*Task instructions:*
For this exercise, reproduce the entries below exactly, but only from the line containing "intros j Hj." through the line containing "rewrite mk_compare. destruct", both included.

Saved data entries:

Lemma advance_spec p s i : pool_wf p → nextIP p = mk (at_round s i) →
  advance p = set_next p (mk (at_round s (i + 1))).
Proof.
  intros Hp Hn. unfold advance. rewrite Hn, (pw_max p Hp), mk_compare. pose proof (at_round_range s i) as Hr.
  assert (Hsucc : at_round s (i + 1) = if at_round s i =? hi then lo else at_round s i + 1).
  { unfold at_round in *. replace (s - lo + (i + 1)) with (s - lo + i + 1) by lia. set (x := s - lo + i) in *.
    rewrite <- Z.add_mod_idemp_l by (unfold pool_size; lia). set (y := x mod pool_size) in *.
    destruct (Z.eqb_spec (lo + y) hi) as [E|E].
    - replace (y + 1) with (0 + 1 * pool_size) by (unfold pool_size; lia). rewrite Z.mod_add, Z.mod_0_l by (unfold pool_size; lia). lia.
    - rewrite Z.mod_small by (unfold pool_size; lia). lia. }
  rewrite Hsucc. destruct (Z.compare_spec (at_round s i) hi) as [E|E|E]; [|rewrite mk_next by lia|lia].
  - rewrite (pw_base p Hp). rewrite E, Z.eqb_refl. done.
  - destruct (Z.eqb_spec (at_round s i) hi); [lia|done].
Qed.

Lemma set_next_wf p n : pool_wf p → lo <= n <= hi → pool_wf (set_next p (mk n)).
Proof. intros [] Hn. split; [done|done|by exists n|done|done]. Qed.

(** The rounds before are distinct addresses in use, so there are not more of
    them than addresses in use. *)
Lemma rounds_bound (p : fakeIPPool) s (k : nat) :
  Z.of_nat k <= pool_size → (∀ i, 0 <= i < Z.of_nat k → is_Some (fakeToReal p !! mk (at_round s i))) →
  (k <= size (fakeToReal p))%nat.
Proof.
  intros Hk Hu. set (l := (λ i, mk (at_round s i)) <$> seqZ 0 (Z.of_nat k)).
  assert (Hl : length l = k). { unfold l. rewrite length_fmap, length_seqZ. lia. }
  assert (Hnd : NoDup l).
  { unfold l. apply NoDup_fmap_2_strong; [|apply NoDup_seqZ]. intros x y Hx Hy E%mk_inj. apply elem_of_seqZ in Hx, Hy.
    eapply at_round_inj; [..|exact E]; lia. }
  rewrite <- size_dom. rewrite <- Hl, <- (size_list_to_set (C := gset Addr) l Hnd). apply subseteq_size.
  intros x Hx%elem_of_list_to_set. apply list_elem_of_fmap in Hx as (i & -> & Hi%elem_of_seqZ). apply elem_of_dom, Hu. lia.
Qed.

(** The loop ends: with the first free address after the start, or with the
    error when all are in use. *)
Lemma allocate_loop_spec s r fuel : ∀ p (i : nat),
  pool_wf p → lo <= s <= hi → allocated p !! r = None → nextIP p = mk (at_round s (Z.of_nat i)) → Z.of_nat i < pool_size →
  (∀ j, 0 <= j < Z.of_nat i → is_Some (fakeToReal p !! mk (at_round s j))) →
  (S (size (fakeToReal p)) <= fuel + i)%nat →
  ∃ p' res, allocate_loop fuel (mk s) r p = Some (p', res) ∧ pool_wf p' ∧ block p' = block p ∧
    match res with
    | inr f => fakeToReal p !! f = None ∧ allocated p' = <[r := f]> (allocated p)
    | inl e => e = ErrNoMoreFakeIPs ∧ allocated p' = allocated p ∧ ∀ n, lo <= n <= hi → is_Some (fakeToReal p !! mk n)
    end.
Proof.
  induction fuel as [|fuel IH]; intros p i Hp Hs Hr Hn Hi Hused Hfuel.
  { pose proof (rounds_bound p s i ltac:(lia) Hused). lia. }
  cbn [allocate_loop]. rewrite (advance_spec p s (Z.of_nat i) Hp Hn), Hn. cbn [fakeToReal set_next nextIP].
  pose proof (at_round_range s (Z.of_nat i)) as Hrg. pose proof (at_round_range s (Z.of_nat i + 1)) as Hrg'.
  destruct (fakeToReal p !! mk (at_round s (Z.of_nat i))) as [r'|] eqn:Ef; cycle 1.
  { eexists _, _. split; [done|]. split; [|done]. destruct Hp as [B M N I F]. split; [done|done|by eexists| |].
    - intros r0 f. cbn [record_fake allocated fakeToReal set_next].
      destruct (decide (r0 = r)) as [->|Hne].
      + rewrite lookup_insert_eq. split; [intros [= <-]; by rewrite lookup_insert_eq|].
        rewrite lookup_insert_Some. intros [[-> _]|[_ Hf]]; [done|]. apply I in Hf. congruence.
      + rewrite lookup_insert_ne by done. rewrite I, lookup_insert_Some. split.
        * intros Hf. right. split; [|done]. intros <-. congruence.
        * intros [[_ ->]|[_ ?]]; done.
    - intros f. cbn [record_fake fakeToReal set_next]. rewrite lookup_insert_is_Some. intros [<-|[_ Hf]]; [by eexists|by apply F]. }
  assert (Hused' : ∀ j, 0 <= j < Z.of_nat (S i) → is_Some (fakeToReal p !! mk (at_round s j))).
  { intros j Hj. destruct (decide (j = Z.of_nat i)) as [->|]; [by exists r'|]. apply Hused. lia. }
  assert (Hp' : pool_wf (set_next p (mk (at_round s (Z.of_nat i + 1))))) by (by apply set_next_wf).
  rewrite mk_compare. destruct (Z.compare_spec (at_round s (Z.of_nat i + 1)) s) as [E|E|E].
  { eexists _, _. split; [done|]. split; [done|]. split; [done|]. split; [done|]. split; [done|]. intros n Hnr.
    assert (Ei : Z.of_nat (S i) = pool_size).
    { rewrite <- (at_round_0 s Hs) in E at 2. destruct (decide (Z.of_nat i + 1 = pool_size)) as [|Hne]; [lia|].
      apply at_round_inj in E; [lia|lia|unfold pool_size in *; lia]. }
    replace n with (at_round s ((n - s) mod pool_size)).
    - apply Hused'. rewrite Ei. apply Z.mod_pos_bound. unfold pool_size. lia.
    - unfold at_round. rewrite Z.add_mod_idemp_r by (unfold pool_size; lia). rewrite Z.mod_small; unfold pool_size; lia. }
  all: assert (Hlt : Z.of_nat (S i) < pool_size);
    [destruct (decide (Z.of_nat (S i) = pool_size)) as [Ei|]; [|lia];
     replace (Z.of_nat i + 1) with (0 + pool_size) in E by lia; rewrite at_round_full, at_round_0 in E by lia; lia|].
  all: replace (Z.of_nat i + 1) with (Z.of_nat (S i)) in * by lia.
  all: destruct (IH (set_next p (mk (at_round s (Z.of_nat (S i))))) (S i) Hp' Hs Hr eq_refl Hlt Hused' ltac:(cbn; lia))
    as (p' & res & E1 & E2 & E3 & E4); exists p', res; done.
Qed.
End Pool.

(** ** The two pools *)

Lemma v4_compare a b : addr_Compare (AddrV4 a) (AddrV4 b) = (a ?= b).
Proof. unfold addr_Compare, addr_key. cbn. by destruct (a ?= b). Qed.

Lemma v6_compare a b : addr_Compare (AddrV6 a "") (AddrV6 b "") = (a ?= b).
Proof. unfold addr_Compare, addr_key. cbn. by destruct (a ?= b). Qed.

Notation v4lo := 4026531841.
Notation v4hi := 4043309054.
Notation v6lo := 1329227995784915872903807060280344577.
Notation v6hi := 1329227995784915891350551133989896190.

Lemma v4_next a : v4lo <= a < v4hi → addr_Next (AddrV4 a) = AddrV4 (a + 1).
Proof. intros H. cbn [addr_Next]. destruct (Z.eqb_spec a (2 ^ 32 - 1)); [lia|done]. Qed.

Lemma v6_next a : v6lo <= a < v6hi → addr_Next (AddrV6 a "") = AddrV6 (a + 1) "".
Proof. intros H. cbn [addr_Next]. destruct (Z.eqb_spec a (2 ^ 128 - 1)); [lia|done]. Qed.

(** The addresses that have a fake one: valid, not mapped, of the family. *)
Definition reals_of (is6 : bool) (p : fakeIPPool) : Prop :=
  ∀ r, is_Some (allocated p !! r) → Unmap r = r ∧ IsValid r = true ∧ Is6 r = is6.

Record manager_wf (m : Manager) : Prop := {
  mw_v4 : pool_wf AddrV4 v4lo v4hi (v4 m);
  mw_v6 : pool_wf (λ v, AddrV6 v "") v6lo v6hi (v6 m);
  mw_real4 : reals_of false (v4 m);
  mw_real6 : reals_of true (v6 m);
}.

Lemma newPool_wf mk lo hi blk : lo <= hi → pool_wf mk lo hi (newPool (mk lo) (mk hi) blk).
Proof.
  intros H. split; [done|done|exists lo; split; [done|lia]|intros r f; cbn; by rewrite !lookup_empty|].
  intros f [r E]. cbn in E. by rewrite lookup_empty in E.
Qed.

Lemma NewManager_wf : manager_wf NewManager.
Proof.
  split.
  - apply (newPool_wf AddrV4 v4lo v4hi). lia.
  - apply (newPool_wf (λ v, AddrV6 v "") v6lo v6hi). lia.
  - intros r [f E]. cbn in E. by rewrite lookup_empty in E.
  - intros r [f E]. cbn in E. by rewrite lookup_empty in E.
Qed.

*Reply:*
  { intros j Hj. destruct (decide (j = Z.of_nat i)) as [->|]; [by exists r'|]. apply Hused. lia. }
  assert (Hp' : pool_wf (set_next p (mk (at_round s (Z.of_nat i + 1))))) by (by apply set_next_wf).
  rewrite mk_compare. destruct (Z.compare_spec (at_round s (Z.of_nat i + 1)) s) as [E|E|E].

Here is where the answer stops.